(INFORMATION SUPPLIED begins)

(** * pytmx: the TMX loader ("mason"), its document model and the demo viewer

    A shallow embedding of [src/pytmx/mason.py], [src/pytmx/dc.py] and
    [src/apps/viewer.py].  Python integers are [Z], Python floats are the
    kernel's binary64 floats, dictionaries are [gmap]s, dataclasses are
    records, and a call that may raise returns a [result]. *)

From Stdlib Require Import ZArith String Ascii List Bool Lia.
From Stdlib Require Import Strings.Byte.
From Stdlib Require Import Floats.
From stdpp Require Import gmap strings list fin_maps.

Set Warnings "-register-all".

Open Scope string_scope.
Open Scope list_scope.
Open Scope Z_scope.

(** ** Exceptions and results *)

(** The Python exception classes the three modules raise or let escape.
    Messages are the source's f-string text; a string-valued interpolation
    is spliced in, any other interpolated value is left as its placeholder. *)
Inductive exn : Type :=
  | Exception (msg : string)
  | MasonException (msg : string)
  | ValueError (msg : string)
  | TypeError (msg : string)
  | AttributeError (msg : string)
  | KeyError (msg : string)
  | IndexError (msg : string)
  | NameError (name : string)
  | AssertionError
  | RecursionError
  | LibraryError (origin : string).

Inductive result (A : Type) : Type :=
  | Ok (a : A)
  | Raise (e : exn).

Arguments Ok {A} a.
Arguments Raise {A} e.

Definition bind {A B : Type} (r : result A) (k : A -> result B) : result B :=
  match r with
  | Ok a => k a
  | Raise e => Raise e
  end.

Notation "x <- r ;; k" := (bind r (fun x => k))
  (at level 100, r at next level, right associativity).

Definition rmap {A B : Type} (f : A -> B) (r : result A) : result B :=
  match r with
  | Ok a => Ok (f a)
  | Raise e => Raise e
  end.

(** [value or TypeError] for an operand that may be [None]. *)
Definition not_none {A : Type} (what : string) (o : option A) : result A :=
  match o with
  | Some a => Ok a
  | None => Raise (TypeError what)
  end.

Definition is_Ok {A : Type} (r : result A) : bool :=
  match r with Ok _ => true | Raise _ => false end.

(** ** mason.py: gid flags *)

Module Gid.

Definition GID_TRANS_FLIPX : Z := Z.shiftl 1 31.
Definition GID_TRANS_FLIPY : Z := Z.shiftl 1 30.
Definition GID_TRANS_ROT : Z := Z.shiftl 1 29.

Record TileFlags : Type := mkTileFlags {
  horizontal : bool;
  vertical : bool;
  diagonal : bool
}.

(** [decode_gid], lines 47-55.  Python's [~] on an unbounded integer is [Z.lnot]. *)
Definition decode_gid (raw_gid : Z) : Z * TileFlags :=
  let flags := mkTileFlags
    (Z.land raw_gid GID_TRANS_FLIPX =? GID_TRANS_FLIPX)
    (Z.land raw_gid GID_TRANS_FLIPY =? GID_TRANS_FLIPY)
    (Z.land raw_gid GID_TRANS_ROT =? GID_TRANS_ROT) in
  let gid := Z.land raw_gid
    (Z.lnot (Z.lor (Z.lor GID_TRANS_FLIPX GID_TRANS_FLIPY) GID_TRANS_ROT)) in
  (gid, flags).

(** The flag word selected by a triple of booleans: a subset of bits 31, 30, 29. *)
Definition flag_bits (h v d : bool) : Z :=
  Z.lor (Z.lor (if h then GID_TRANS_FLIPX else 0)
               (if v then GID_TRANS_FLIPY else 0))
        (if d then GID_TRANS_ROT else 0).

End Gid.

(** ** Python builtins used by the sources *)

Module Builtins.

(** The length CPython computes for [range(start, stop, step)], [step <> 0]. *)
Definition range_length (start stop step : Z) : Z :=
  if 0 <? step
  then (if start <? stop then (stop - start - 1) / step + 1 else 0)
  else (if stop <? start then (start - stop - 1) / (- step) + 1 else 0).

(** [range(start, stop, step)], materialised; a zero step raises. *)
Definition range (start stop step : Z) : result (list Z) :=
  if step =? 0 then Raise (ValueError "range() arg 3 must not be zero")
  else Ok (map (fun k : nat => start + Z.of_nat k * step)
               (seq 0 (Z.to_nat (range_length start stop step)))).

(** [itertools.product(xs, ys)]: the rightmost iterable advances fastest. *)
Definition product {A B : Type} (xs : list A) (ys : list B) : list (A * B) :=
  flat_map (fun x => map (pair x) ys) xs.

(** [enumerate(xs, start)]. *)
Fixpoint enumerate {A : Type} (xs : list A) (start : Z) : list (Z * A) :=
  match xs with
  | [] => []
  | x :: rest => (start, x) :: enumerate rest (start + 1)
  end.

End Builtins.

(** ** mason.py: sprite-sheet slicing *)

Module Slicing.
Import Builtins.

(** [iter_image_tiles], lines 122-126.  The pairs are [(y, x)].  The
    image size and the tile size come from attributes read with
    [get(key, int)] and may be [None]; margin and spacing default to 0. *)
Definition iter_image_tiles
    (width height tilewidth tileheight : option Z) (margin spacing : Z)
    : result (list (Z * Z)) :=
  let missing := "unsupported operand type(s) for +: 'NoneType' and 'int'" in
  h <- not_none missing height ;;
  th <- not_none missing tileheight ;;
  ys <- range margin (h + margin - th + 1) (th + spacing) ;;
  w <- not_none missing width ;;
  tw <- not_none missing tilewidth ;;
  xs <- range margin (w + margin - tw + 1) (tw + spacing) ;;
  Ok (product ys xs).

(** The source rectangle [(x, y, tilewidth, tileheight)] that the
    [Tileset.Image] reducer (line 359) builds from an enumerated pair. *)
Definition rect_of (tilewidth tileheight : Z) (yx : Z * Z) : Z * Z * Z * Z :=
  let '(y, x) := yx in (x, y, tilewidth, tileheight).

(** The origin [(x, y)] of that rectangle. *)
Definition origin_of (yx : Z * Z) : Z * Z := let '(y, x) := yx in (x, y).

(** The arithmetic progression [start, start + step, ...] of [n] terms. *)
Definition progression (start step : Z) (n : nat) : list Z :=
  map (fun k : nat => start + Z.of_nat k * step) (seq 0 n).

End Slicing.

(** ** dc.py: the document model *)

Module Dc.

(** What an image loader was asked for.  The loader is a caller-supplied
    callback returning an opaque handle; the handle is represented by the
    request that produced it, as the bundled [default_image_loader] does
    (which returns the file name, the rectangle and the flags). *)
Record ImageHandle : Type := mkImageHandle {
  handle_filename : string;
  handle_colorkey : option string;
  handle_rect : option (Z * Z * Z * Z);
  handle_flags : option Gid.TileFlags
}.

Definition TileImageType : Type := option ImageHandle.

Record MapCoordinates : Type := mkMapCoordinates {
  coord_x : Z;
  coord_y : Z;
  coord_layer : Z
}.

Module Point.
Record t : Type := mk { x : option Z; y : option Z }.
End Point.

(INFORMATION SUPPLIED ends)

### REQUIRED WORK
Please repeat the entries above exactly as they read.

### YOUR RESPONSE
(** * pytmx: the TMX loader ("mason"), its document model and the demo viewer

    A shallow embedding of [src/pytmx/mason.py], [src/pytmx/dc.py] and
    [src/apps/viewer.py].  Python integers are [Z], Python floats are the
    kernel's binary64 floats, dictionaries are [gmap]s, dataclasses are
    records, and a call that may raise returns a [result]. *)

From Stdlib Require Import ZArith String Ascii List Bool Lia.
From Stdlib Require Import Strings.Byte.
From Stdlib Require Import Floats.
From stdpp Require Import gmap strings list fin_maps.

Set Warnings "-register-all".

Open Scope string_scope.
Open Scope list_scope.
Open Scope Z_scope.

(** ** Exceptions and results *)

(** The Python exception classes the three modules raise or let escape.
    Messages are the source's f-string text; a string-valued interpolation
    is spliced in, any other interpolated value is left as its placeholder. *)
Inductive exn : Type :=
  | Exception (msg : string)
  | MasonException (msg : string)
  | ValueError (msg : string)
  | TypeError (msg : string)
  | AttributeError (msg : string)
  | KeyError (msg : string)
  | IndexError (msg : string)
  | NameError (name : string)
  | AssertionError
  | RecursionError
  | LibraryError (origin : string).

Inductive result (A : Type) : Type :=
  | Ok (a : A)
  | Raise (e : exn).

Arguments Ok {A} a.
Arguments Raise {A} e.

Definition bind {A B : Type} (r : result A) (k : A -> result B) : result B :=
  match r with
  | Ok a => k a
  | Raise e => Raise e
  end.

Notation "x <- r ;; k" := (bind r (fun x => k))
  (at level 100, r at next level, right associativity).

Definition rmap {A B : Type} (f : A -> B) (r : result A) : result B :=
  match r with
  | Ok a => Ok (f a)
  | Raise e => Raise e
  end.

(** [value or TypeError] for an operand that may be [None]. *)
Definition not_none {A : Type} (what : string) (o : option A) : result A :=
  match o with
  | Some a => Ok a
  | None => Raise (TypeError what)
  end.

Definition is_Ok {A : Type} (r : result A) : bool :=
  match r with Ok _ => true | Raise _ => false end.

(** ** mason.py: gid flags *)

Module Gid.

Definition GID_TRANS_FLIPX : Z := Z.shiftl 1 31.
Definition GID_TRANS_FLIPY : Z := Z.shiftl 1 30.
Definition GID_TRANS_ROT : Z := Z.shiftl 1 29.

Record TileFlags : Type := mkTileFlags {
  horizontal : bool;
  vertical : bool;
  diagonal : bool
}.

(** [decode_gid], lines 47-55.  Python's [~] on an unbounded integer is [Z.lnot]. *)
Definition decode_gid (raw_gid : Z) : Z * TileFlags :=
  let flags := mkTileFlags
    (Z.land raw_gid GID_TRANS_FLIPX =? GID_TRANS_FLIPX)
    (Z.land raw_gid GID_TRANS_FLIPY =? GID_TRANS_FLIPY)
    (Z.land raw_gid GID_TRANS_ROT =? GID_TRANS_ROT) in
  let gid := Z.land raw_gid
    (Z.lnot (Z.lor (Z.lor GID_TRANS_FLIPX GID_TRANS_FLIPY) GID_TRANS_ROT)) in
  (gid, flags).

(** The flag word selected by a triple of booleans: a subset of bits 31, 30, 29. *)
Definition flag_bits (h v d : bool) : Z :=
  Z.lor (Z.lor (if h then GID_TRANS_FLIPX else 0)
               (if v then GID_TRANS_FLIPY else 0))
        (if d then GID_TRANS_ROT else 0).

End Gid.

(** ** Python builtins used by the sources *)

Module Builtins.

(** The length CPython computes for [range(start, stop, step)], [step <> 0]. *)
Definition range_length (start stop step : Z) : Z :=
  if 0 <? step
  then (if start <? stop then (stop - start - 1) / step + 1 else 0)
  else (if stop <? start then (start - stop - 1) / (- step) + 1 else 0).

(** [range(start, stop, step)], materialised; a zero step raises. *)
Definition range (start stop step : Z) : result (list Z) :=
  if step =? 0 then Raise (ValueError "range() arg 3 must not be zero")
  else Ok (map (fun k : nat => start + Z.of_nat k * step)
               (seq 0 (Z.to_nat (range_length start stop step)))).

(** [itertools.product(xs, ys)]: the rightmost iterable advances fastest. *)
Definition product {A B : Type} (xs : list A) (ys : list B) : list (A * B) :=
  flat_map (fun x => map (pair x) ys) xs.

(** [enumerate(xs, start)]. *)
Fixpoint enumerate {A : Type} (xs : list A) (start : Z) : list (Z * A) :=
  match xs with
  | [] => []
  | x :: rest => (start, x) :: enumerate rest (start + 1)
  end.

End Builtins.

(** ** mason.py: sprite-sheet slicing *)

Module Slicing.
Import Builtins.

(** [iter_image_tiles], lines 122-126.  The pairs are [(y, x)].  The
    image size and the tile size come from attributes read with
    [get(key, int)] and may be [None]; margin and spacing default to 0. *)
Definition iter_image_tiles
    (width height tilewidth tileheight : option Z) (margin spacing : Z)
    : result (list (Z * Z)) :=
  let missing := "unsupported operand type(s) for +: 'NoneType' and 'int'" in
  h <- not_none missing height ;;
  th <- not_none missing tileheight ;;
  ys <- range margin (h + margin - th + 1) (th + spacing) ;;
  w <- not_none missing width ;;
  tw <- not_none missing tilewidth ;;
  xs <- range margin (w + margin - tw + 1) (tw + spacing) ;;
  Ok (product ys xs).

(** The source rectangle [(x, y, tilewidth, tileheight)] that the
    [Tileset.Image] reducer (line 359) builds from an enumerated pair. *)
Definition rect_of (tilewidth tileheight : Z) (yx : Z * Z) : Z * Z * Z * Z :=
  let '(y, x) := yx in (x, y, tilewidth, tileheight).

(** The origin [(x, y)] of that rectangle. *)
Definition origin_of (yx : Z * Z) : Z * Z := let '(y, x) := yx in (x, y).

(** The arithmetic progression [start, start + step, ...] of [n] terms. *)
Definition progression (start step : Z) (n : nat) : list Z :=
  map (fun k : nat => start + Z.of_nat k * step) (seq 0 n).

End Slicing.

(** ** dc.py: the document model *)

Module Dc.

(** What an image loader was asked for.  The loader is a caller-supplied
    callback returning an opaque handle; the handle is represented by the
    request that produced it, as the bundled [default_image_loader] does
    (which returns the file name, the rectangle and the flags). *)
Record ImageHandle : Type := mkImageHandle {
  handle_filename : string;
  handle_colorkey : option string;
  handle_rect : option (Z * Z * Z * Z);
  handle_flags : option Gid.TileFlags
}.

Definition TileImageType : Type := option ImageHandle.

Record MapCoordinates : Type := mkMapCoordinates {
  coord_x : Z;
  coord_y : Z;
  coord_layer : Z
}.

Module Point.
Record t : Type := mk { x : option Z; y : option Z }.
End Point.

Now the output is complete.